• Supplied material
□ □ □ □ □ □ □
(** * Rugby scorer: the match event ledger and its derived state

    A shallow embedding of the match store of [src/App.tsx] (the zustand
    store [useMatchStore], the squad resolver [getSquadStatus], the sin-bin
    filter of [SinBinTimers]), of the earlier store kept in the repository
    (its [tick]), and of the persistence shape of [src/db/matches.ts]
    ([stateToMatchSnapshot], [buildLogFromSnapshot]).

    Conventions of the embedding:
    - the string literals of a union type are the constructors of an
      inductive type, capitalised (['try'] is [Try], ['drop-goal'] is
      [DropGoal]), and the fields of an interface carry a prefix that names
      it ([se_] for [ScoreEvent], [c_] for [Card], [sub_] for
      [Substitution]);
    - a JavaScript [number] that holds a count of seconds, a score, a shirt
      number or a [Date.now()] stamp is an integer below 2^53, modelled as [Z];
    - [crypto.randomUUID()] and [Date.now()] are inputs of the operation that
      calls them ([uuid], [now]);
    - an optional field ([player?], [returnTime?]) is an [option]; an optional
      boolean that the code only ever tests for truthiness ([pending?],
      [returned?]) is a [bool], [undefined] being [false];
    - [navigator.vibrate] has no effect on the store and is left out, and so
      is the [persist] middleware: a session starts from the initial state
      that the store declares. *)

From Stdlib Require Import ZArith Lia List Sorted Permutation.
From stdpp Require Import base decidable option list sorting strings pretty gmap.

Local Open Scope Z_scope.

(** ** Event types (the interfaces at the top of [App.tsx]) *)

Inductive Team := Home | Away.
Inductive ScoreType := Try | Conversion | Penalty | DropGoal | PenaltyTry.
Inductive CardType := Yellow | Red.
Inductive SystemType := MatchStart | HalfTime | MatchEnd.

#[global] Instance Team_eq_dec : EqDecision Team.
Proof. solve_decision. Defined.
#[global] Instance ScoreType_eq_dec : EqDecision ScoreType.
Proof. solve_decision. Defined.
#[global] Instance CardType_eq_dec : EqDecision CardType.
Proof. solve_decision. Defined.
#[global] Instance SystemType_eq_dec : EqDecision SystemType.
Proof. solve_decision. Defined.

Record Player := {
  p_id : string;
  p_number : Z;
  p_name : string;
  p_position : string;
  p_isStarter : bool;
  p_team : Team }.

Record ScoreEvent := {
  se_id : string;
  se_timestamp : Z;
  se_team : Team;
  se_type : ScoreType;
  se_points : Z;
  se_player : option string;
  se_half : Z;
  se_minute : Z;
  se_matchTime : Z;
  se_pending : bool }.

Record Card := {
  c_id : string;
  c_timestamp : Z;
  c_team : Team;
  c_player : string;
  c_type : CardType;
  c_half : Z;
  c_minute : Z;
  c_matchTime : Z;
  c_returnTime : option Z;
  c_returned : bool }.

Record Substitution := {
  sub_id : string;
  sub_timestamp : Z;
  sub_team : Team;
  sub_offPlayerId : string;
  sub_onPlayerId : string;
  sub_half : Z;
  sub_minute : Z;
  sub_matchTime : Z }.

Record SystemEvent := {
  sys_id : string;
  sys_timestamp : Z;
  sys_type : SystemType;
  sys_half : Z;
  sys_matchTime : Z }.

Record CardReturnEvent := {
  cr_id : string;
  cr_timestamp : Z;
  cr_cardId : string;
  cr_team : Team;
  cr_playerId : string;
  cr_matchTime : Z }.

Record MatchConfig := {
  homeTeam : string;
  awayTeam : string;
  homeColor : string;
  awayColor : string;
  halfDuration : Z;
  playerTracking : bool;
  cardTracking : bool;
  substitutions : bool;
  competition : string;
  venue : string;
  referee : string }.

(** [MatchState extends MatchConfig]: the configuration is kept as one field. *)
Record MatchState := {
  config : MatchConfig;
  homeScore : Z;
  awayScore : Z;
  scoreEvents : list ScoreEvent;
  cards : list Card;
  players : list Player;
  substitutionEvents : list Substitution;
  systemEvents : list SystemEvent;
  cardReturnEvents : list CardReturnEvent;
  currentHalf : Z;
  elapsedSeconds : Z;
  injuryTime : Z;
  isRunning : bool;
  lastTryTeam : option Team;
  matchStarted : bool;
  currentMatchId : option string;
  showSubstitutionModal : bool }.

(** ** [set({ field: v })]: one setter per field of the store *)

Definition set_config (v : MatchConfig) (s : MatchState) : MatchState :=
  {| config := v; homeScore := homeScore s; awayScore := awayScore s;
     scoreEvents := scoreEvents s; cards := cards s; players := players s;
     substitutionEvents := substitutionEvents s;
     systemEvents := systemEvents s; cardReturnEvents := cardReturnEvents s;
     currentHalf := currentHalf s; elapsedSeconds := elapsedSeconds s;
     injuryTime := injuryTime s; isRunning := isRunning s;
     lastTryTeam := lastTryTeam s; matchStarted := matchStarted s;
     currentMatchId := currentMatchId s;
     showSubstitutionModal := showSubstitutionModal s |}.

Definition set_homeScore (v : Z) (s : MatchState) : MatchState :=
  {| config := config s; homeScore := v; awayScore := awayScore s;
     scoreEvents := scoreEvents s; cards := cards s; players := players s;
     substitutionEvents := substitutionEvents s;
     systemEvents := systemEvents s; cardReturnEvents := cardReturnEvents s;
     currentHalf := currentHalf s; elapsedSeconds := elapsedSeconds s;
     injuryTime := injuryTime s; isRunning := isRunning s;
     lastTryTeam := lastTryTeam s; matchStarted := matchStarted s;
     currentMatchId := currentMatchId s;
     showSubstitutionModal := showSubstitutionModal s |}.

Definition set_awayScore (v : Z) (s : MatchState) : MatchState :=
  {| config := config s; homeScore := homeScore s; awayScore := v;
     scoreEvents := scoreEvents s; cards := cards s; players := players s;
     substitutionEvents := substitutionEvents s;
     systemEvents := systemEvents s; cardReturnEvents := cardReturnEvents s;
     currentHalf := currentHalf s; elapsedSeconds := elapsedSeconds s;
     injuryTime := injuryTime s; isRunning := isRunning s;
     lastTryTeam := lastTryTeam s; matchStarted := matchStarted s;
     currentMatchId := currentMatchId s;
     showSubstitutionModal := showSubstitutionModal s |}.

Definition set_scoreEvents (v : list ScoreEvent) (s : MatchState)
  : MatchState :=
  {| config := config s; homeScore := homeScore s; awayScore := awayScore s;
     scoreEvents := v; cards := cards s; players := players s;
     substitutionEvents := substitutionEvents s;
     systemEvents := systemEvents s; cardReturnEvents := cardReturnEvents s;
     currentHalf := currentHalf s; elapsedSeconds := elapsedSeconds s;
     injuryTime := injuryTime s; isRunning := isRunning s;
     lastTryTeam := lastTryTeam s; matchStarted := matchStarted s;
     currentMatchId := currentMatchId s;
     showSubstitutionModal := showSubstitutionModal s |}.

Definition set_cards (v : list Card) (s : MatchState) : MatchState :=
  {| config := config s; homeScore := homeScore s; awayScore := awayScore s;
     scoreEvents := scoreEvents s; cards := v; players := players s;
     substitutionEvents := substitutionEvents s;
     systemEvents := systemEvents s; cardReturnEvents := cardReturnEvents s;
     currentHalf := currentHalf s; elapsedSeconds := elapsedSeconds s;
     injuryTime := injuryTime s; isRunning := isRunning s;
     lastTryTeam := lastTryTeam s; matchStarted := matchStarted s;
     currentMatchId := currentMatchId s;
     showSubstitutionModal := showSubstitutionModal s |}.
□ □ □ □ □ □ □
• The task
In the data above, repeat exactly each line from the first through the line that contains "- a JavaScript", and give nothing else.

• Result
(** * Rugby scorer: the match event ledger and its derived state

    A shallow embedding of the match store of [src/App.tsx] (the zustand
    store [useMatchStore], the squad resolver [getSquadStatus], the sin-bin
    filter of [SinBinTimers]), of the earlier store kept in the repository
    (its [tick]), and of the persistence shape of [src/db/matches.ts]
    ([stateToMatchSnapshot], [buildLogFromSnapshot]).

    Conventions of the embedding:
    - the string literals of a union type are the constructors of an
      inductive type, capitalised (['try'] is [Try], ['drop-goal'] is
      [DropGoal]), and the fields of an interface carry a prefix that names
      it ([se_] for [ScoreEvent], [c_] for [Card], [sub_] for
      [Substitution]);
    - a JavaScript [number] that holds a count of seconds, a score, a shirt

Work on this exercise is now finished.